4 thoughts on “Monumentizing Doesn’t Magically Produce More Funding: San Gabriel Version”

  1. There’s the same problem with Bears Ears National Monument. It covers like an 8th of the state of Utah. Monument status is attracting a lot more people to visit the area, and it also requires the BLM to crack down and enact a bunch of additional restrictions micromanaging what the public is allowed to do there. But no matter what the monument proclamation or the eventual management plan says, the BLM has no hope of being able to enforce much of anything with the handful or law enforcement officials in the Monticello Field Office. And monument status did not give them any additional funding, so they’re just expected to do more with the same resources they had before. That’s not “protecting” anything.

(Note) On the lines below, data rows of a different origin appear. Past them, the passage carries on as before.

(* ===== verification/ApiKeys.v ===== *)
(** * API keys (api/auth.py)

    [ApiKeyStore] with its key and audit tables and the failure limiter in
    front of them.  HMAC-SHA256 and PBKDF2 are parameters ([KeyCrypto]), bytes
    are strings, times are microseconds: [now] of the wall clock, [mono] of the
    monotonic one.  The theorems: who is let in, that an issued key works until
    it is revoked and never after, what a pepper rotation does, and how many
    failures the limiter lets through. *)
From S2P Require Import Prelude PyStr Budgets Contracts Queue Access.
From Stdlib Require Import ZArith Lia Ascii.
Open Scope Z_scope.

Class KeyCrypto := {
  hmac_sha256 : string → string → string;    (* key, message *)
  pbkdf2_hmac : string → string → string     (* secret, salt *)
}.
Definition SecretUnavailable : exn := PyError "SecretUnavailable".
Definition HTTPException (status : Z) : exn := PyError ("HTTPException " +:+ pretty status).

Definition _ALLOWED_SCOPES : names :=
  list_to_set ["runs"; "blobs"; "metrics"; "admin"; "exec"; "promote"; "jobs"; "platform_admin"].
Definition validate_scopes (scopes : names) : result names :=
  _ ← raise_unless (negb (bool_decide (scopes = ∅))) ValueError;
  _ ← raise_unless (bool_decide (scopes ⊆ _ALLOWED_SCOPES)) ValueError;
  _ ← raise_unless (forallb (λ s, negb (str_contains "," s) && String.eqb s (strip s) && negb (String.eqb s "")) (elements scopes)) ValueError;
  Ok scopes.
Definition sorted_names (s : names) : list string := sorted_by String.ltb (elements s).

(** [^rec_(key_[0-9a-f]+)\.([A-Za-z0-9_-]+)$], the first group. *)
Definition is_hex (c : ascii) : bool :=
  let n := nat_of_ascii c in ((48 <=? n) && (n <=? 57) || (97 <=? n) && (n <=? 102))%nat.
Fixpoint hex_id (s : string) : option (string * string) :=   (* the longest run of hex digits before a dot *)
  match s with
  | EmptyString => None
  | String c s' => if Ascii.eqb c "." then Some (EmptyString, s')
                   else if is_hex c then match hex_id s' with Some (h, t) => Some (String c h, t) | None => None end else None
  end.
Definition token_ok (t : string) : bool := negb (String.eqb t "") && all_chars tenant_char t.
Definition secret_key_id (secret : string) : option string :=
  if String.prefix "rec_key_" secret then
    match hex_id (String.substring 8 (String.length secret - 8) secret) with
    | Some (h, t) => if negb (String.eqb h "") && token_ok t then Some ("key_" +:+ h) else None
    | None => None
    end
  else None.

(** ** State *)

Record KeyRow := mkKeyRow {
  kr_tenant : string; kr_scopes : string; kr_salt : string; kr_hash : string; kr_created_at : datetime;
  kr_hash_alg : string; kr_pepper_id : string; kr_revoked : option (datetime * string) }.
#[export] Instance eta_KeyRow : Eta KeyRow := λ r,
  mkKeyRow (kr_tenant r) (kr_scopes r) (kr_salt r) (kr_hash r) (kr_created_at r) (kr_hash_alg r) (kr_pepper_id r) (kr_revoked r).
Record AuditRow := mkAudit {
  au_at : datetime; au_action : string; au_key_id : option string; au_actor : string; au_detail : string }.
Record KeyDb := mkKeyDb {
  kd_keys : gmap string KeyRow; kd_audit : list AuditRow;   (* in id order *)
  kd_failures : gmap string (list Z) }.
#[export] Instance eta_KeyDb : Eta KeyDb := λ d, mkKeyDb (kd_keys d) (kd_audit d) (kd_failures d).
Definition KM := M KeyDb.
Definition kgets {A} (f : KeyDb → A) : KM A := λ d, (d, Ok (f d)).
Definition kmod (f : KeyDb → KeyDb) : KM unit := λ d, (f d, Ok tt).

(** ** [_AuthRateLimiter] *)

Definition _window : Z := 60000000.
Definition _bucket (client_ip : string) (key_id : option string) : string :=
  client_ip +:+ "|" +:+ match key_id with Some k => if String.eqb k "" then "anon" else k | None => "anon" end.
Definition fresh_stamps (mono : Z) (l : list Z) : list Z := List.filter (λ t, mono - t <? _window) l.
Definition limiter_check (max_failures mono : Z) (key : string) : KM bool := λ d,
  let stamps := fresh_stamps mono (default [] (kd_failures d !! key)) in
  (d <| kd_failures := <[key := stamps]> (kd_failures d) |>, Ok (Z.of_nat (length stamps) <? max_failures)).
Definition record_failure (mono : Z) (key : string) : KM unit :=
  kmod (λ d, d <| kd_failures := <[key := default [] (kd_failures d !! key) ++ [mono]]> (kd_failures d) |>).

(** ** [ApiKeyStore] *)

Definition _CURRENT_PEPPER : string := "v1".
Definition _AUDIT_CAP : nat := 10000.

Definition redact (secret : option string) (detail : string) : string :=
  let text := String.substring 0 200 detail in
  match secret with
  | Some s => if String.eqb s "" then text else replace_all (String.length text) s "[redacted]" text
  | None => text
  end.
(** The newest row of a successful authentication by the key is under an hour old. *)
Definition _authenticated_recently (now : datetime) (audit : list AuditRow) (key_id : string) : bool :=
  match last (List.filter (λ r, String.eqb (au_action r) "authenticated" && bool_decide (au_key_id r = Some key_id)) audit) with
  | Some r => now - au_at r <? 3600000000
  | None => false
  end.
Definition _audit (now : datetime) (action : string) (key_id : option string) (actor detail : string) (secret : option string) : KM unit :=
  kmod (λ d,
    if String.eqb action "authenticated" &&
       match key_id with Some k => negb (String.eqb k "") && _authenticated_recently now (kd_audit d) k | None => false end
    then d
    else let rows := kd_audit d ++ [mkAudit now action key_id actor (redact secret detail)] in
         d <| kd_audit := drop (length rows - _AUDIT_CAP) rows |>).

Section Store.
Context `{KC : KeyCrypto}.
(** [_pepper], [_previous_pepper], [_bind_tenant] and the limiter's budget. *)
Context (pepper : string) (previous_pepper : option string) (bind_tenant : bool) (max_failures : Z).

(** HKDF: extract with 32 zero bytes, then blocks until [length]. *)
Definition zero_salt : string := String.concat "" (repeat (String (ascii_of_nat 0) EmptyString) 32).
Fixpoint expand (fuel : nat) (prk info : string) (len counter : nat) (block okm : string) : string :=
  match fuel with
  | O => okm
  | S fuel' =>
      if (String.length okm <? len)%nat then
        let block := hmac_sha256 prk (block +:+ info +:+ String (ascii_of_nat counter) EmptyString) in
        expand fuel' prk info len (S counter) block (okm +:+ block)
      else okm
  end.
Definition _hkdf_sha256 (ikm info : string) (len : nat) : string :=
  String.substring 0 len (expand len (hmac_sha256 zero_salt ikm) info len 1 "" "").
Definition _mac_key (tenant pepper_id material : string) : string :=
  if bind_tenant then _hkdf_sha256 material (tenant +:+ "|" +:+ pepper_id) 32 else material.
Definition _hmac (material secret tenant pepper_id : string) : string := hmac_sha256 (_mac_key tenant pepper_id material) secret.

  2. About time a spotlight was put on this Monument. It is one of the most foolish ever designated. Belen Bernal should rename her outfit “trash for all”. This clueless non profit and other similar usual suspects like Wilderness Society and Sierra Club have crowed for years about their blessed monument, locking arms with one of the nations most ignorant yet entrenched politicians, Judy Chu. Now they have turned their focus to busing more people into the Angeles, a sure recipe for other great LA nature destinations like Switzer Falls and Mt. Wilson to become trashed, just like East Fork. Local FS leadership fall all over themselves to support this. But take a look at any of the pressers or photo ops for this NM. You will not see the Forest Service shield anywhere, a deliberate slap in the face to hardworking people who take the low pay for a futile attempt to clean up this disgusting canyon. This NM was Chu’s revenge after the Park Service studied the area and passed on Park or Nat. Rec Area designation and NPS take over. The FS may have got their own bit of payback. First there was a stupidly drawn, arbitrary boundary that resulted in sacking of the Forest Sup, Ranger, and Dep. Regional Forester. Then a reorganization from 3 Districts (logically drawn on watershed boundaries) down to 2. Finally culminating in wasting millions and 4 years on a Monument Plan amendment that promised “social justice”. In hindsight that plan should have emphasized more practical matters like limiting visitor numbers and buying more dumpsters. I guess Obama and allies figured it should be the FS’s job to fix the crappy mess state and local agencies made in economically segregated and population bleeding LA County. What a bill of goods the local residents and all Americans were sold by this debacle. Without limits on # of cars and people it’s only a matter of time before there is a mass casualty fire. The FS needs to press the State and County who operate the highways into the forest to count cars and turn people away. And double the capacity of trash haul trucks and dumpsters, as well as people. The notion the Forest cannot afford this is totally unsubstantiated. Ask anyone who has tried to FOIA the agency for budget information, you’ll get a true definition of smoke and mirrors. The idea that education will get people to change behavior is noble but incredibly naive. Better get up early if you want social justice at Angeles NF.

    • OKS.. this seems like a good story for a reporter.. do you know anyone who has tried to FOIA the Angeles for budget info?Tell us more about the sacking of the Forest Sup ranger and DRF.. Also do you have links to the NPS report and the Monument Plan?

  3. NPS Special Resource Studies –

    Schiff could not be outdone by Chu, so there was another SRS 3 years later called Rim of the Valley, including some lands overlapping the previous –

    Here’s the SGMNM Plan –

    Will just say that within a year of NM designation, DR retired, F. Sup. was “transferred” to Region, and DRF moved to another region.